そのあたりに住んでいるクマは白クマだけ。よって、答えは「白」。

クマ2

 ところで、「南へ1km、東へ1km、北へ1km行って元に戻る」ような場所は北極点だけじゃありません。他にもあります。ところが、その場所にクマはいません。白クマもヒグマもパンダもアライグマも。だから、【問題1】ではクマに出会った場所は北極圏に限られて、答えは「白」に決まります。

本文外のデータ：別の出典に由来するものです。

(** X8.  While no song of a ticket has been played, a rectangular grid with
    at least one row and one column wins nothing: [checkWins] returns the
    empty list. *)
Theorem checkWins_nothing_played ticket cells playedSongIds :
  grid ticket = Some cells → cells ≠ [] → rectangular cells →
  (1 ≤ width cells)%nat →
  (∀ cell, cell ∈ concat cells → id (song cell) ∉ playedSongIds) →
  checkWins ticket playedSongIds = Ok [].
Proof.
  intros Hgrid Hne Hrect Hwidth Hnone.
  rewrite (checkWins_rectangular_explicit _ _ _ Hgrid Hne Hrect).
  assert (1 ≤ length cells)%nat as Hrows by (destruct cells; simpl; [done|lia]).
  assert (∀ l : list BingoGridCell, (1 ≤ length l)%nat →
            (∀ cell, cell ∈ l → cell ∈ concat cells) →
            ¬ all_played playedSongIds l) as Hnot.
  { intros [|cell l] Hlen Hin Hall; [simpl in Hlen; lia|].
    apply (Hnone cell); [apply Hin, list_elem_of_here|].
    by inversion Hall. }
  assert (complete_rows playedSongIds cells = 0%nat) as Hr.
  { apply length_filter_none, Forall_forall. intros row Hrow. apply Hnot.
    - unfold rectangular in Hrect. rewrite Forall_forall in Hrect.
      rewrite (Hrect row Hrow). done.
    - intros cell Hcell. apply elem_of_concat. by exists row. }
  assert (complete_columns playedSongIds cells = 0%nat) as Hc.
  { apply length_filter_none, Forall_forall. intros c Hc%elem_of_seq. apply Hnot.
    - unfold column. rewrite line_length; [done..|]. intros; lia.
    - intros cell. apply line_in_grid. }
  assert (complete_diagonals playedSongIds cells = 0%nat) as Hd.
  { unfold complete_diagonals. case_decide as Hsq; [|done].
    apply length_filter_none. repeat constructor; apply Hnot.
    - unfold main_diagonal. rewrite line_length; [done..|]. intros; lia.
    - intros cell. apply line_in_grid.
    - unfold anti_diagonal. rewrite line_length; [done..|]. intros; lia.
    - intros cell. apply line_in_grid. }
  unfold total_lines. rewrite Hr, Hc, Hd. simpl.
  rewrite bool_decide_false; last first.
  { intros (Hr2 & Hw2 & Hall).
    destruct (cell_of_in_range cells 0 0 Hrect) as [cell Hcell]; [lia..|].
    apply (Hnone cell); [by eapply cell_of_in_grid|].
    unfold all_played in Hall. rewrite Forall_forall in Hall. apply Hall.
    unfold corner_cells. apply list_elem_of_omap. exists (0, 0)%nat.
    split; [apply list_elem_of_here|done]. }
  rewrite bool_decide_false; [done|].
  intros Hall. destruct cells as [|row0 rest]; [done|].
  apply Forall_cons in Hall as [Hrow0 _]. revert Hrow0. apply Hnot.
  - simpl in Hwidth. done.
  - intros cell Hcell. apply elem_of_concat. exists row0.
    split; [apply list_elem_of_here|done].
Qed.

Lemma checkWins_nothing_played_witness : checkWins ticket_2x2 {["z"]} = Ok [].
Proof.
  apply (checkWins_nothing_played ticket_2x2
           [[mk_cell "a"; mk_cell "b"]; [mk_cell "c"; mk_cell "d"]]).
  - reflexivity.
  - discriminate.
  - repeat constructor.
  - vm_compute. lia.
  - intros cell Hcell. revert cell Hcell. apply Forall_forall.
    apply (bool_decide_unpack _). by vm_compute.
Defined.

Lemma cell_at_cases grid r c :
  cell_at grid r c
  = match cell_of grid r c with
    | Some cell => Ok cell
    | None => Throw TypeError
    end.
Proof.
  unfold cell_at, cell_of. destruct (grid !! r) as [row|]; simpl; [|done].
  by destruct (row !! c).
Qed.

(** With every cell of the grid played, a walk along a line ends either at
    its end or at the first missing cell. *)
Lemma line_complete_all_played playedSongIds grid col todo i :
  (∀ cell, cell ∈ concat grid → id (song cell) ∈ playedSongIds) →
  (line_complete playedSongIds grid col todo i = Ok true
   ∧ ∀ j, (i ≤ j < i + todo)%nat → is_Some (cell_of grid j (col j)))
  ∨ line_complete playedSongIds grid col todo i = Throw TypeError.
Proof.
  intros Hall. revert i. induction todo as [|todo IH]; intros i; simpl.
  - left. split; [done|]. intros; lia.
  - rewrite cell_at_cases.
    destruct (cell_of grid i (col i)) as [cell|] eqn:Hcell; simpl; [|by right].
    assert (played_has playedSongIds cell = true) as ->.
    { apply played_has_spec, Hall. by eapply cell_of_in_grid. }
    destruct (IH (S i)) as [[-> Hcells]| ->]; [left|by right].
    split; [done|]. intros j Hj.
    destruct (decide (j = i)) as [->|]; [by rewrite Hcell|]. apply Hcells. lia.
Qed.

Lemma count_columns_all_played playedSongIds grid rows todo c acc :
  (∀ cell, cell ∈ concat grid → id (song cell) ∈ playedSongIds) →
  ((∃ v, count_columns playedSongIds grid rows todo c acc = Ok v)
   ∧ ∀ c' r, (c ≤ c' < c + todo)%nat → (r < rows)%nat →
             is_Some (cell_of grid r c'))
  ∨ count_columns playedSongIds grid rows todo c acc = Throw TypeError.
Proof.
  intros Hall. revert c acc. induction todo as [|todo IH]; intros c acc; simpl.
  - left. split; [eauto|]. intros; lia.
  - destruct (line_complete_all_played playedSongIds grid (λ _, c) rows 0 Hall)
      as [[-> Hcol]| ->]; simpl; [|by right].
    destruct (IH (S c) (S acc)) as [[Hok Hcells]| ->]; [left|by right].
    split; [done|]. intros c' r Hc' Hr.
    destruct (decide (c' = c)) as [->|]; [apply Hcol; lia|]. apply Hcells; lia.
Qed.

(** X9.  A grid with a row shorter than its first row makes [checkWins]
    throw once every cell is played: the walk down a column reaches the
    missing cell and reads [.song] of [undefined]. *)
Theorem checkWins_jagged_throws ticket row0 rest playedSongIds :
  grid ticket = Some (row0 :: rest) →
  (∃ row, row ∈ rest ∧ (length row < length row0)%nat) →
  (∀ cell, cell ∈ concat (row0 :: rest) → id (song cell) ∈ playedSongIds) →
  checkWins ticket playedSongIds = Throw TypeError.
Proof.
  intros Hgrid (row & Hrow & Hshort) Hall. unfold checkWins. rewrite Hgrid.
  destruct (count_columns_all_played playedSongIds (row0 :: rest)
              (length (row0 :: rest)) (length row0) 0 0 Hall)
    as [[_ Hcells]| ->]; [exfalso|done].
  apply list_elem_of_lookup in Hrow as [r Hr].
  destruct (Hcells (length row) (S r)) as [cell Hcell].
  - lia.
  - apply lookup_lt_Some in Hr. simpl. lia.
  - unfold cell_of in Hcell. simpl in Hcell. rewrite Hr in Hcell. simpl in Hcell.
    apply lookup_lt_Some in Hcell. lia.
Qed.

Lemma checkWins_jagged_throws_witness :
  checkWins ticket_jagged {["a"; "b"; "c"]} = Throw TypeError.
Proof.
  apply (checkWins_jagged_throws ticket_jagged [mk_cell "a"; mk_cell "b"]
           [[mk_cell "c"]]).
  - reflexivity.
  - exists [mk_cell "c"]. split; [apply list_elem_of_here|simpl; lia].
  - intros cell Hcell. revert cell Hcell. apply Forall_forall.
    apply (bool_decide_unpack _). by vm_compute.
Defined.

(** ** The ticket generator *)

Lemma generateTicket_sufficient (E : Engine) catalog gridSize ticketId (g : G) :
  (gridSize * gridSize ≤ length catalog)%nat →
  ∃ ticket (g' : G),
    generateTicket catalog gridSize ticketId g = (Ok ticket, g')
    ∧ well_shaped gridSize ticket
    ∧ (∀ s, ticketId = Some s → s ≠ "" → ticket_id ticket = s).
Proof.
  intros Hlen. unfold generateTicket.
  destruct (Nat.ltb_spec (length catalog) (gridSize * gridSize)); [lia|].
  destruct (shuffle g catalog) as [shuffled g1].
  destruct (id_or_uuid ticketId g1) as [tid g2] eqn:Hid.
  eexists _, _. split; [done|]. split.
  - eexists. split; [done|]. simpl. split_and!.
    + by rewrite fill_grid_length.
    + by apply fill_grid_rows.
    + rewrite fill_grid_concat. simpl. apply Forall_fmap, Forall_forall. done.
  - intros s -> Hs. simpl. unfold id_or_uuid in Hid.
    destruct (decide (s = "")); [done|]. by injection Hid as <- _.
Qed.

(** X10.  [generateTicket] throws exactly when the catalog holds fewer than
    gridSize * gridSize songs; it then throws before shuffling, so the
    random generator is left as it was. *)
Theorem generateTicket_throws_iff (E : Engine) catalog gridSize ticketId (g : G) :
  ((∃ e, (generateTicket catalog gridSize ticketId g).1 = Throw e)
   ↔ (length catalog < gridSize * gridSize)%nat)
  ∧ ((length catalog < gridSize * gridSize)%nat →
     generateTicket catalog gridSize ticketId g
     = (Throw (Error (catalog_error (gridSize * gridSize) gridSize)), g)).
Proof.
  split; [split|].
  - intros [e He].
    destruct (decide (length catalog < gridSize * gridSize)%nat); [done|].
    destruct (generateTicket_sufficient E catalog gridSize ticketId g)
      as (ticket & g' & Hgen & _); [lia|].
    rewrite Hgen in He. done.
  - intros Hshort. rewrite generateTicket_throws by done. eauto.
  - apply generateTicket_throws.
Qed.

Lemma generateTicket_throws_iff_witness :
  generateTicket (E := insertion_engine) catalog_5 3 None ([true], 0%nat)
  = (Throw (Error (catalog_error (3 * 3) 3)), ([true], 0%nat)).
Proof.
  apply (generateTicket_throws_iff insertion_engine catalog_5 3 None). simpl. lia.
Defined.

【問題2】ある場所から北へ1km、東へ1km行ったところでクマに出会い
     ました。さらに南へ1km行くと元の場所に戻りました。
     さて、クマの色は何色だったでしょうか?

《解説》
 「北へ1km、東へ1km、南へ1km行って元に戻る」ような場所は地球上に何カ所かあります。【問題1】と同じように考えると、南極点と言いたくなりますが、残念ながら南極にクマはいません。ですから、「クマに出会った」というからには、南極以外の場所なんですね。
 さて、南極点以外で「北へ1km、東へ1km、南へ1km行って元に戻る」ような場所はどこでしょうか。

 実は北極点のすぐそばです。
 北極点の近くに「東に1km進むと、北極点の周りをちょうど1周まわる」ような場所があります。北極点を中心にして半径160mの円を描くと周の長さはほぼ1kmになります。その円周上です。
 その円よりさらに外側に1km離れたところからスタートして、「北へ1km、東へ1km、南へ1km」進めば元に戻りますね。つまり、北極点から約1160m離れた地点からスタートすればよいわけです。

クマ3

 細かいことを言うと、「東に1km進んだときに、北極点の周りをちょうど2周してもちょうど3周してもよい」ことになりますが、いずれにせよ北極点のすぐそばなので、そこにいたクマは白クマということになる。

 よって、【問題1】の答えも【問題2】の答えもどちらも「白」です。